::: Data for review

(** * Notemd-mcp: the document pipeline, embedded and verified

    A shallow embedding of the TypeScript sources
      - [src/processors/markdown.ts]     (processMarkdown, normalizeKeyword,
                                          applyRules)
      - [src/processors/fileSplitter.ts] (splitMarkdown; its text follows
                                          that of fileCleaner.ts, lines 59-95)
      - [src/processors/fileCleaner.ts]  (cleanDuplicateFiles,
                                          normalizeFileName, sortFilesByAge)
      - [src/backlinks.ts]               (createBacklinks)
      - [src/llm/providers.ts]           (getProvider)
    followed by the theorems about them.

    JavaScript strings are sequences of UTF-16 code units; a code unit is
    an [N].  Regular expressions are run by a small backtracking matcher
    with the priority rules of ECMAScript (ordered alternation, greedy
    quantifiers); every pattern of the sources is written as a [regex]
    term that follows the pattern token by token. *)

From Stdlib Require Import Ascii String DecimalString.
From Stdlib Require Import List Bool Arith NArith ZArith Lia Permutation Sorted.
Import Corelib.Init.Datatypes.
Import ListNotations.

Set Implicit Arguments.

(* ================================================================== *)
(** * JavaScript strings *)
(* ================================================================== *)

Module JS.

Definition jschar := N.
Definition jsstring := list jschar.

(** A string literal of the source, as code units. *)
Definition str (s : string) : jsstring :=
  map N_of_ascii (list_ascii_of_string s).
Arguments str s%_string.

Definition chr (a : ascii) : jschar := N_of_ascii a.

(** The line feed, for writing literals. *)
Definition NL : string := String "010" EmptyString.

Definition jschar_eqb : jschar -> jschar -> bool := N.eqb.

Fixpoint jsstring_eqb (a b : jsstring) : bool :=
  match a, b with
  | [], [] => true
  | x :: a', y :: b' => N.eqb x y && jsstring_eqb a' b'
  | _, _ => false
  end.

Definition jsstring_eq_dec : forall a b : jsstring, {a = b} + {a <> b} :=
  list_eq_dec N.eq_dec.

(** [WhiteSpace] and [LineTerminator] of ECMAScript: the set behind
    [\s] and behind [String.prototype.trim]. *)
Definition is_space (c : jschar) : bool :=
  ((9 <=? c) && (c <=? 13) || (c =? 32) || (c =? 160) || (c =? 5760)
   || (8192 <=? c) && (c <=? 8202) || (c =? 8232) || (c =? 8233)
   || (c =? 8239) || (c =? 8287) || (c =? 12288) || (c =? 65279))%N.

Definition is_upper (c : jschar) : bool := ((65 <=? c) && (c <=? 90))%N.
Definition is_lower (c : jschar) : bool := ((97 <=? c) && (c <=? 122))%N.
Definition is_digit (c : jschar) : bool := ((48 <=? c) && (c <=? 57))%N.

(** [\w] without the [u] flag: [A-Za-z0-9_]. *)
Definition is_word (c : jschar) : bool :=
  is_upper c || is_lower c || is_digit c || (c =? 95)%N.

(** Lower-casing of one code unit on the ASCII range.  It is used only
    on strings that are known to hold nothing but [\w] characters, where
    [String.prototype.toLowerCase] does exactly this. *)
Definition lower_ascii (c : jschar) : jschar :=
  if is_upper c then (c + 32)%N else c.

Definition toLowerCase_ascii (s : jsstring) : jsstring := map lower_ascii s.

(** [s.endsWith(suffix)] *)
Definition endsWith (s suffix : jsstring) : bool :=
  (length suffix <=? length s)
  && jsstring_eqb (skipn (length s - length suffix) s) suffix.

(** [s.slice(0, -n)] for a positive [n]: all but the last [n] code units
    (empty when the string is shorter than [n]). *)
Definition slice_to_minus (n : nat) (s : jsstring) : jsstring :=
  firstn (length s - n) s.

Fixpoint startsWith (s pre : jsstring) {struct pre} : bool :=
  match pre, s with
  | [], _ => true
  | p :: pre', c :: s' => N.eqb p c && startsWith s' pre'
  | _ :: _, [] => false
  end.

(** [s.includes(t)] *)
Fixpoint includes (s t : jsstring) : bool :=
  startsWith s t ||
  match s with
  | [] => false
  | _ :: s' => includes s' t
  end.

Fixpoint dropWhile (p : jschar -> bool) (s : jsstring) : jsstring :=
  match s with
  | [] => []
  | c :: s' => if p c then dropWhile p s' else s
  end.

(** [s.trim()] *)
Definition trim (s : jsstring) : jsstring :=
  rev (dropWhile is_space (rev (dropWhile is_space s))).

(** [parts.join(sep)] on an array of strings. *)
Fixpoint join (sep : jsstring) (parts : list jsstring) : jsstring :=
  match parts with
  | [] => []
  | [p] => p
  | p :: rest => p ++ sep ++ join sep rest
  end.

End JS.
Export JS.

(* ================================================================== *)
(** * Regular expressions *)
(* ================================================================== *)

Module Regex.

(** The constructs the patterns of the sources use.  Every pattern has at
    most one capturing group, and never inside a quantifier, so one
    capture slot is enough. *)
Inductive regex : Type :=
| Empty                          (* the empty pattern *)
| Chr (p : jschar -> bool)       (* a class, or a literal as a singleton *)
| Seq (r1 r2 : regex)            (* r1 r2 *)
| Alt (r1 r2 : regex)            (* r1|r2, left alternative first *)
| Star (r : regex)               (* r*, greedy *)
| Group (r : regex)              (* (r) *)
| Bol                            (* ^ *)
| Eol                            (* $ *)
| WordB.                         (* \b *)

Definition Plus (r : regex) : regex := Seq r (Star r).
Definition Opt (r : regex) : regex := Alt r Empty.

Fixpoint Rep (n : nat) (r : regex) : regex :=
  match n with
  | O => Empty
  | S n' => Seq r (Rep n' r)
  end.

Definition lit (a : ascii) : regex := Chr (N.eqb (chr a)).

(** A literal under the [i] flag: for an ASCII pattern character the
    canonicalisation of ECMAScript (upper-casing that never maps a code
    unit above 127 into ASCII) accepts exactly its two ASCII cases. *)
Definition lit_i (c : jschar) : regex :=
  Chr (fun d => N.eqb (lower_ascii c) (lower_ascii d)).

Fixpoint Lit (s : jsstring) : regex :=
  match s with
  | [] => Empty
  | c :: s' => Seq (Chr (N.eqb c)) (Lit s')
  end.

Fixpoint Lit_i (s : jsstring) : regex :=
  match s with
  | [] => Empty
  | c :: s' => Seq (lit_i c) (Lit_i s')
  end.

(** What a successful match hands back: the unread input and the
    capture. *)
Definition outcome := (jsstring * option jsstring)%type.

(** A continuation gets the code unit before the position, the unread
    input and the capture so far. *)
Definition cont := option jschar -> jsstring -> option jsstring -> option outcome.

Definition orElse (a b : option outcome) : option outcome :=
  match a with
  | Some x => Some x
  | None => b
  end.

Definition word_before (prev : option jschar) : bool :=
  match prev with
  | Some c => is_word c
  | None => false
  end.

Definition word_after (s : jsstring) : bool :=
  match s with
  | c :: _ => is_word c
  | [] => false
  end.

(** The greedy loop of [r*]: one more iteration first, the continuation
    after it only when that fails.  An iteration that reads nothing is
    rejected, as RepeatMatcher does. *)
Fixpoint star_loop (m : option jschar -> jsstring -> option jsstring -> cont -> option outcome)
    (k : cont) (fuel : nat) (prev : option jschar) (s : jsstring)
    (cap : option jsstring) {struct fuel} : option outcome :=
  match fuel with
  | O => k prev s cap
  | S fuel' =>
      orElse
        (m prev s cap
           (fun prev' s' cap' =>
              if length s' <? length s
              then star_loop m k fuel' prev' s' cap'
              else None))
        (k prev s cap)
  end.

Fixpoint rmatch (r : regex) (prev : option jschar) (s : jsstring)
    (cap : option jsstring) (k : cont) {struct r} : option outcome :=
  match r with
  | Empty => k prev s cap
  | Chr p =>
      match s with
      | c :: s' => if p c then k (Some c) s' cap else None
      | [] => None
      end
  | Seq r1 r2 =>
      rmatch r1 prev s cap (fun prev' s' cap' => rmatch r2 prev' s' cap' k)
  | Alt r1 r2 => orElse (rmatch r1 prev s cap k) (rmatch r2 prev s cap k)
  | Star r1 => star_loop (rmatch r1) k (S (length s)) prev s cap
  | Group r1 =>
      rmatch r1 prev s cap
        (fun prev' s' _ =>
           k prev' s' (Some (firstn (length s - length s') s)))
  | Bol => match prev with None => k prev s cap | Some _ => None end
  | Eol => match s with [] => k prev s cap | _ :: _ => None end
  | WordB =>
      if xorb (word_before prev) (word_after s) then k prev s cap else None
  end.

::::::

Beginning with the line holding "(** The greedy" and ending with the line holding "Fixpoint star_loop (m", write out the stretch of material above exactly; add no further lines.

Finished task:
(** The greedy loop of [r*]: one more iteration first, the continuation
    after it only when that fails.  An iteration that reads nothing is
    rejected, as RepeatMatcher does. *)
Fixpoint star_loop (m : option jschar -> jsstring -> option jsstring -> cont -> option outcome)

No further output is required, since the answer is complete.